Task data section start

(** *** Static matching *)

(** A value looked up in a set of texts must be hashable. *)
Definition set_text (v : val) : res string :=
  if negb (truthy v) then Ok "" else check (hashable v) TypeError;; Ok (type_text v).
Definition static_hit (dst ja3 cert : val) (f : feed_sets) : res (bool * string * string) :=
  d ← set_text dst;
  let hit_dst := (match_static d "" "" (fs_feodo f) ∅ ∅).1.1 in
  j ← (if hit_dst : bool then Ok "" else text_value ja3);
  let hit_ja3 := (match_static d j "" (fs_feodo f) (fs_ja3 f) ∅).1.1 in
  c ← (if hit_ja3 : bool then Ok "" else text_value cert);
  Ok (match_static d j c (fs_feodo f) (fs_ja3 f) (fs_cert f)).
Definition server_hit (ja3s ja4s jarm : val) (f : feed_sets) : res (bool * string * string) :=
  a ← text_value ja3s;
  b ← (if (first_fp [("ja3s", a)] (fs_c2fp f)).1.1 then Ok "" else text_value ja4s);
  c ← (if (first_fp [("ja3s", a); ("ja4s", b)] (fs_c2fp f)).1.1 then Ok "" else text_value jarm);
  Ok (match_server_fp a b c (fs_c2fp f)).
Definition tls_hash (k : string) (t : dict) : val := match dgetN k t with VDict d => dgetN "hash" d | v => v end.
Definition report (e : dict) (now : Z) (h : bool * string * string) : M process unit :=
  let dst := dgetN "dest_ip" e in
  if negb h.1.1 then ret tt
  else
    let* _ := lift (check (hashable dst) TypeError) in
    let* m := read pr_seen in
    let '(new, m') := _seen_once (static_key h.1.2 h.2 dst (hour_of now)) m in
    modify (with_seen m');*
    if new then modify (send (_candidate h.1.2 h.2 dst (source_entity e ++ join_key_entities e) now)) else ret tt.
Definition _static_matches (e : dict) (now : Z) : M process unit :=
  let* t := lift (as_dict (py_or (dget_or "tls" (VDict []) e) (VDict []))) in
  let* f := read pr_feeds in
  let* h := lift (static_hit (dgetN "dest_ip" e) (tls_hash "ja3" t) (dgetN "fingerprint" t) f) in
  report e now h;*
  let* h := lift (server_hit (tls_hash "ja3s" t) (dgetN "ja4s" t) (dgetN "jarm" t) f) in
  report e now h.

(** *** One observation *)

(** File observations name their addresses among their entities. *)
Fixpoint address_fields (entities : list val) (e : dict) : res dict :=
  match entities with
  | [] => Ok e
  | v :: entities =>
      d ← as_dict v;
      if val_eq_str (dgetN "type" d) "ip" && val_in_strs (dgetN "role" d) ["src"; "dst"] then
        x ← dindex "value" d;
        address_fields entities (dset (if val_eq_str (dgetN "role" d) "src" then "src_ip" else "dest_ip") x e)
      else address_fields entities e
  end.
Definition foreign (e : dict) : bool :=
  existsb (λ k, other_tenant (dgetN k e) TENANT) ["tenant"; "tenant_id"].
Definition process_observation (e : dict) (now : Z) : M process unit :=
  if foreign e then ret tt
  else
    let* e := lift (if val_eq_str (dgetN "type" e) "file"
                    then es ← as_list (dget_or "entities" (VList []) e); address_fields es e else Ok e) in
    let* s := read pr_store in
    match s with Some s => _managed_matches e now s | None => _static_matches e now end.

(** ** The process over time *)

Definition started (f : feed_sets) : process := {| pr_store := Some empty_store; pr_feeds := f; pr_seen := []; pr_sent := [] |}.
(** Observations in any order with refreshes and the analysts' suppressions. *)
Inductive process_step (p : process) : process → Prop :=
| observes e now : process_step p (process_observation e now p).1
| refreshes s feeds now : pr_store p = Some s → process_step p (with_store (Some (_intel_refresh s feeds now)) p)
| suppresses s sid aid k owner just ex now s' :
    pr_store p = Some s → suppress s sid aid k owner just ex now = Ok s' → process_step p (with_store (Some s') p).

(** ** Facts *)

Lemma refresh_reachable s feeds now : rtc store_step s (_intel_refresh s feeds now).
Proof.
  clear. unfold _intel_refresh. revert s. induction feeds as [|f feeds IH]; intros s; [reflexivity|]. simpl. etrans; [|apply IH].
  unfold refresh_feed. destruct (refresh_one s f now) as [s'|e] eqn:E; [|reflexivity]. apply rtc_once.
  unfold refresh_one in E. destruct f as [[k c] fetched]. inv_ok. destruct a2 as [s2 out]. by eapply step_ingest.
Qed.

Task data section end
Task data section start

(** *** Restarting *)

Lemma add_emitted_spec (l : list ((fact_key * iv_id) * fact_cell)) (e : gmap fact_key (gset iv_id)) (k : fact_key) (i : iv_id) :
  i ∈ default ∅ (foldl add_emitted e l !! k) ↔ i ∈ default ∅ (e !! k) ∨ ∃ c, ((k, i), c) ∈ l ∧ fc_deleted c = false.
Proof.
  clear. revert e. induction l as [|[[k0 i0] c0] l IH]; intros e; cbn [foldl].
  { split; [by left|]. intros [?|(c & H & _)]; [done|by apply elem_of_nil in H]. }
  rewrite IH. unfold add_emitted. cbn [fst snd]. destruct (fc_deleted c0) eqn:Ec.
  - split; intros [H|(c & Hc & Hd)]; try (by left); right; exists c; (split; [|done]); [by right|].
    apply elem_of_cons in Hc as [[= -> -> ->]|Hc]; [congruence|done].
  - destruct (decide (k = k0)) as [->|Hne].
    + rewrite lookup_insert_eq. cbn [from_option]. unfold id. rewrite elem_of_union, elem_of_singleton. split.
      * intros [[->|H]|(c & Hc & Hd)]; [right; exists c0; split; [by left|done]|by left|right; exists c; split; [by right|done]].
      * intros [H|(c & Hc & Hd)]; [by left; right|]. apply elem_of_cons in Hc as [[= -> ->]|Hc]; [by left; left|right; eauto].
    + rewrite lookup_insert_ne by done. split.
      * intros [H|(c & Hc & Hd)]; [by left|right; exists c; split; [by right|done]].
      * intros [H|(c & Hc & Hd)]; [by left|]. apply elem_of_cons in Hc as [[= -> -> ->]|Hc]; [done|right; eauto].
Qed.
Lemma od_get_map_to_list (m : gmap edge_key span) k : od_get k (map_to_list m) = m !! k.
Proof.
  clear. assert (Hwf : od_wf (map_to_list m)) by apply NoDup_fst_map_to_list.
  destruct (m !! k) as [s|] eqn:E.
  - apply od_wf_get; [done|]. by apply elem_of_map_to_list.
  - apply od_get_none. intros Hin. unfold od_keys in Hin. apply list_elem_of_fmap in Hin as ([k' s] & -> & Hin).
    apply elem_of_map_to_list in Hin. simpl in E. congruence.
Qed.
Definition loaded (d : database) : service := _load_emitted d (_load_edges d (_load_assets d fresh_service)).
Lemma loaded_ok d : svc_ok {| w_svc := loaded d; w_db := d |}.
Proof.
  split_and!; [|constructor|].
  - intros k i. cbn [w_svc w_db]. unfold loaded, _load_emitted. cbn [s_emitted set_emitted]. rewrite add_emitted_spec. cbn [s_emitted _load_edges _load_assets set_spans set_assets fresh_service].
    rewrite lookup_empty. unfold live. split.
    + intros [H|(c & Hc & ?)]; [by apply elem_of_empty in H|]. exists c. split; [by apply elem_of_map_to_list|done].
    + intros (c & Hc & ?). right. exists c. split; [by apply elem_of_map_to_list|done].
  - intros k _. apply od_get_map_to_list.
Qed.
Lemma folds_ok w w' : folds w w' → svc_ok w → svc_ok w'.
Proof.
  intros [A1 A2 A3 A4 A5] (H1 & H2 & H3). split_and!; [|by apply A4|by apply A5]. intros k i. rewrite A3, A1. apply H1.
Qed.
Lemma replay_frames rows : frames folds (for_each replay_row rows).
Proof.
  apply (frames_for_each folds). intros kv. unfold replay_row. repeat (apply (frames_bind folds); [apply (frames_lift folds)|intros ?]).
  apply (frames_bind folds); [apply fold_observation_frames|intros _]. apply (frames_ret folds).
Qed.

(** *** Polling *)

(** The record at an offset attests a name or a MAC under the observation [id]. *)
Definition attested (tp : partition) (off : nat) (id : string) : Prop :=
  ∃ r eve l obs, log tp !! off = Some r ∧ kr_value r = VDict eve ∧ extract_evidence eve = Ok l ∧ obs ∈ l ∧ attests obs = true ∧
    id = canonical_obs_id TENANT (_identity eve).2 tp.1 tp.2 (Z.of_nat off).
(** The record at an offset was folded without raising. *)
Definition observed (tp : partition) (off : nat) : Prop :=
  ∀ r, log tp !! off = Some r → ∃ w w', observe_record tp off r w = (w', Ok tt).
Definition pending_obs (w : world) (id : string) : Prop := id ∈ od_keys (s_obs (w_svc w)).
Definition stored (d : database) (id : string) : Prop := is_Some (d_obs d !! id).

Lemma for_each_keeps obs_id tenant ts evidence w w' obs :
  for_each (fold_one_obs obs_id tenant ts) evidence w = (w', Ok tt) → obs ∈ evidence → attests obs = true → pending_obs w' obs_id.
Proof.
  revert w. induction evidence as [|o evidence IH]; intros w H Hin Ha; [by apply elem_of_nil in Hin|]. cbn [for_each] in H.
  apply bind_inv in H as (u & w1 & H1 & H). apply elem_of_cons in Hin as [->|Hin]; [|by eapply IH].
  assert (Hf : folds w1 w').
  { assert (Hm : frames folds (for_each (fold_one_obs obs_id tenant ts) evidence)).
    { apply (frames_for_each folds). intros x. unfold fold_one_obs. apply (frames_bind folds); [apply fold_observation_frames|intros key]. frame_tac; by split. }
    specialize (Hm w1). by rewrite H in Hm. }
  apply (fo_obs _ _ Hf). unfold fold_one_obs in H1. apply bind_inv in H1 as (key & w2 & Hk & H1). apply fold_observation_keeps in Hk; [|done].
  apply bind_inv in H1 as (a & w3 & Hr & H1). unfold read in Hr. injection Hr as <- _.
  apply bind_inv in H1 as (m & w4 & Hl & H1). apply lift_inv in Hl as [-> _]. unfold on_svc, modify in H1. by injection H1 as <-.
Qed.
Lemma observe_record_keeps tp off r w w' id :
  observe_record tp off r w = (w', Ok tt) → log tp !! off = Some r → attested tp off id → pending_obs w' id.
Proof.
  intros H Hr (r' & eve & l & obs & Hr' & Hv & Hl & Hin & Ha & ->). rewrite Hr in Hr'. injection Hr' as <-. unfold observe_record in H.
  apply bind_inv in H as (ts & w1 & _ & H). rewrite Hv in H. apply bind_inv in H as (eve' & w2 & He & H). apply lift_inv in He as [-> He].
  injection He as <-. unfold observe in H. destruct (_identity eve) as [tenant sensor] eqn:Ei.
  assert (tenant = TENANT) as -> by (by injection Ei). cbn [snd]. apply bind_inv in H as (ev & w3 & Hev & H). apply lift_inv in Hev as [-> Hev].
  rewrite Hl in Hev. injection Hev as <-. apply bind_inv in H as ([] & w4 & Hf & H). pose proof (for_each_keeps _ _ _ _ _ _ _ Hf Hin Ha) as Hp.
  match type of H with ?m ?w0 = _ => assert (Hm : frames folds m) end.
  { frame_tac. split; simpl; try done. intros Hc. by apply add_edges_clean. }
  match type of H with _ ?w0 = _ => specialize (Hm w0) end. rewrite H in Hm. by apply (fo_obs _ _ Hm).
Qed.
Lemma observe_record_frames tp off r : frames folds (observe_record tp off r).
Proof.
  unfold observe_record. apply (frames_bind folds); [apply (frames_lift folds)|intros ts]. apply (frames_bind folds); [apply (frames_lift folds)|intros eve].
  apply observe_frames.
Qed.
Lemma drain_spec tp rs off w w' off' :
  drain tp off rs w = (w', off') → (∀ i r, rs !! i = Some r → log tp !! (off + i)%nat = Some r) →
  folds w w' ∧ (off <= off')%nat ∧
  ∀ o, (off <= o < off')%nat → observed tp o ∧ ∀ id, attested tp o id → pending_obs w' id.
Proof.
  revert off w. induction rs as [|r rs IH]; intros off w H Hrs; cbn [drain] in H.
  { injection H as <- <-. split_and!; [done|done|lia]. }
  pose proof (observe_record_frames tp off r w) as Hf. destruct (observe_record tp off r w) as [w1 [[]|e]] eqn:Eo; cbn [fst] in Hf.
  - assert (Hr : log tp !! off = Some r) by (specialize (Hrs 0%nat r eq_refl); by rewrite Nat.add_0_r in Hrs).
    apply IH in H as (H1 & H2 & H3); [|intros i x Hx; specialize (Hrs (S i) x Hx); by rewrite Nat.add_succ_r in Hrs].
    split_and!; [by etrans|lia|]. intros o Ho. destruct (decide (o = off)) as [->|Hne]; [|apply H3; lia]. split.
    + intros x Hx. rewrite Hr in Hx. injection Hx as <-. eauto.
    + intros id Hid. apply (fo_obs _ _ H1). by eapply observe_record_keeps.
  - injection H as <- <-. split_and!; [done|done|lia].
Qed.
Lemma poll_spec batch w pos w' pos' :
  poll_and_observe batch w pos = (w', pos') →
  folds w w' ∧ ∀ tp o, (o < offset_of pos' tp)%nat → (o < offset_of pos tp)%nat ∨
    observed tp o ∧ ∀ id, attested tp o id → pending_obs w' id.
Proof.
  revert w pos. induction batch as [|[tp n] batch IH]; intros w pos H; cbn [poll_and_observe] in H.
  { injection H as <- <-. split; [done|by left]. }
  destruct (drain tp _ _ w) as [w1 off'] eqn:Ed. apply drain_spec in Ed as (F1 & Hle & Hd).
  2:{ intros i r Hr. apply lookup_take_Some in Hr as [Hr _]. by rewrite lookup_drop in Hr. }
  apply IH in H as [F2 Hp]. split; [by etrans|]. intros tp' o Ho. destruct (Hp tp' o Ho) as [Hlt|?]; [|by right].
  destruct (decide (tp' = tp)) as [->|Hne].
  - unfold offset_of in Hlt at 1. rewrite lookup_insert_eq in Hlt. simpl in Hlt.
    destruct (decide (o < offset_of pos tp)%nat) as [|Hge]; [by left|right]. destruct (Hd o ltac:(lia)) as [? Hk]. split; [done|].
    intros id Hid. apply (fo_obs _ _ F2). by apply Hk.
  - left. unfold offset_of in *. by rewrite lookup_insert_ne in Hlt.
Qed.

Task data section end
Task data section start

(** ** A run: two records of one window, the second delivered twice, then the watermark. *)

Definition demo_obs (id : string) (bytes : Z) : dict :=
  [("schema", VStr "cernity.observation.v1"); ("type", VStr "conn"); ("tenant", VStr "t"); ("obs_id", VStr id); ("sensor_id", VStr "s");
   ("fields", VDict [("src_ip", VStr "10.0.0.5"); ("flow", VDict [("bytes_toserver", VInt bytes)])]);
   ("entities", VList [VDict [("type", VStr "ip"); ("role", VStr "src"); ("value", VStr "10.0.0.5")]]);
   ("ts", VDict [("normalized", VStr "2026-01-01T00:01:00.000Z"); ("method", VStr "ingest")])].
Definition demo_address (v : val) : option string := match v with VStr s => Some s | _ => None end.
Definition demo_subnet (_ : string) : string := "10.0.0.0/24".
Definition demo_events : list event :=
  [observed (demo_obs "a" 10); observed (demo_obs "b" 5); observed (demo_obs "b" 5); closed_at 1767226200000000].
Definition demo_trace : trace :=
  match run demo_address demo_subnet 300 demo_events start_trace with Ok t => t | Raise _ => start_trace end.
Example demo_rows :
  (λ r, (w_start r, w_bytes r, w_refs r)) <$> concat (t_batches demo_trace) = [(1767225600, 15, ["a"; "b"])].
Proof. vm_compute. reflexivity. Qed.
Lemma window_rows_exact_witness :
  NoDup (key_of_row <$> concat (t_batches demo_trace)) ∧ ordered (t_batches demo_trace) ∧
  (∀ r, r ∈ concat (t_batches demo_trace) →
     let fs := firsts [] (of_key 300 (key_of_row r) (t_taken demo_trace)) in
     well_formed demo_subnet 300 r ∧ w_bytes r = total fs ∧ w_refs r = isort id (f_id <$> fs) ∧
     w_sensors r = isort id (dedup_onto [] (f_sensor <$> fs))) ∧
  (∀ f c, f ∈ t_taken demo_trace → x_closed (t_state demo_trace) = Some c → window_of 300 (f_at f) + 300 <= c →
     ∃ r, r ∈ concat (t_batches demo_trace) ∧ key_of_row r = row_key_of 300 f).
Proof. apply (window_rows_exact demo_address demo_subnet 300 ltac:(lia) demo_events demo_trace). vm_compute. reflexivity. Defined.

Task data section end

*Work required*. Write down exactly the span of lines above from the one containing "let* f := read pr_feeds in" to the one containing "(** ** The process over time *)", both ends included.

*Finished task*.
  let* f := read pr_feeds in
  let* h := lift (static_hit (dgetN "dest_ip" e) (tls_hash "ja3" t) (dgetN "fingerprint" t) f) in
  report e now h;*
  let* h := lift (server_hit (tls_hash "ja3s" t) (dgetN "ja4s" t) (dgetN "jarm" t) f) in
  report e now h.

(** *** One observation *)

(** File observations name their addresses among their entities. *)
Fixpoint address_fields (entities : list val) (e : dict) : res dict :=
  match entities with
  | [] => Ok e
  | v :: entities =>
      d ← as_dict v;
      if val_eq_str (dgetN "type" d) "ip" && val_in_strs (dgetN "role" d) ["src"; "dst"] then
        x ← dindex "value" d;
        address_fields entities (dset (if val_eq_str (dgetN "role" d) "src" then "src_ip" else "dest_ip") x e)
      else address_fields entities e
  end.
Definition foreign (e : dict) : bool :=
  existsb (λ k, other_tenant (dgetN k e) TENANT) ["tenant"; "tenant_id"].
Definition process_observation (e : dict) (now : Z) : M process unit :=
  if foreign e then ret tt
  else
    let* e := lift (if val_eq_str (dgetN "type" e) "file"
                    then es ← as_list (dget_or "entities" (VList []) e); address_fields es e else Ok e) in
    let* s := read pr_store in
    match s with Some s => _managed_matches e now s | None => _static_matches e now end.

(** ** The process over time *)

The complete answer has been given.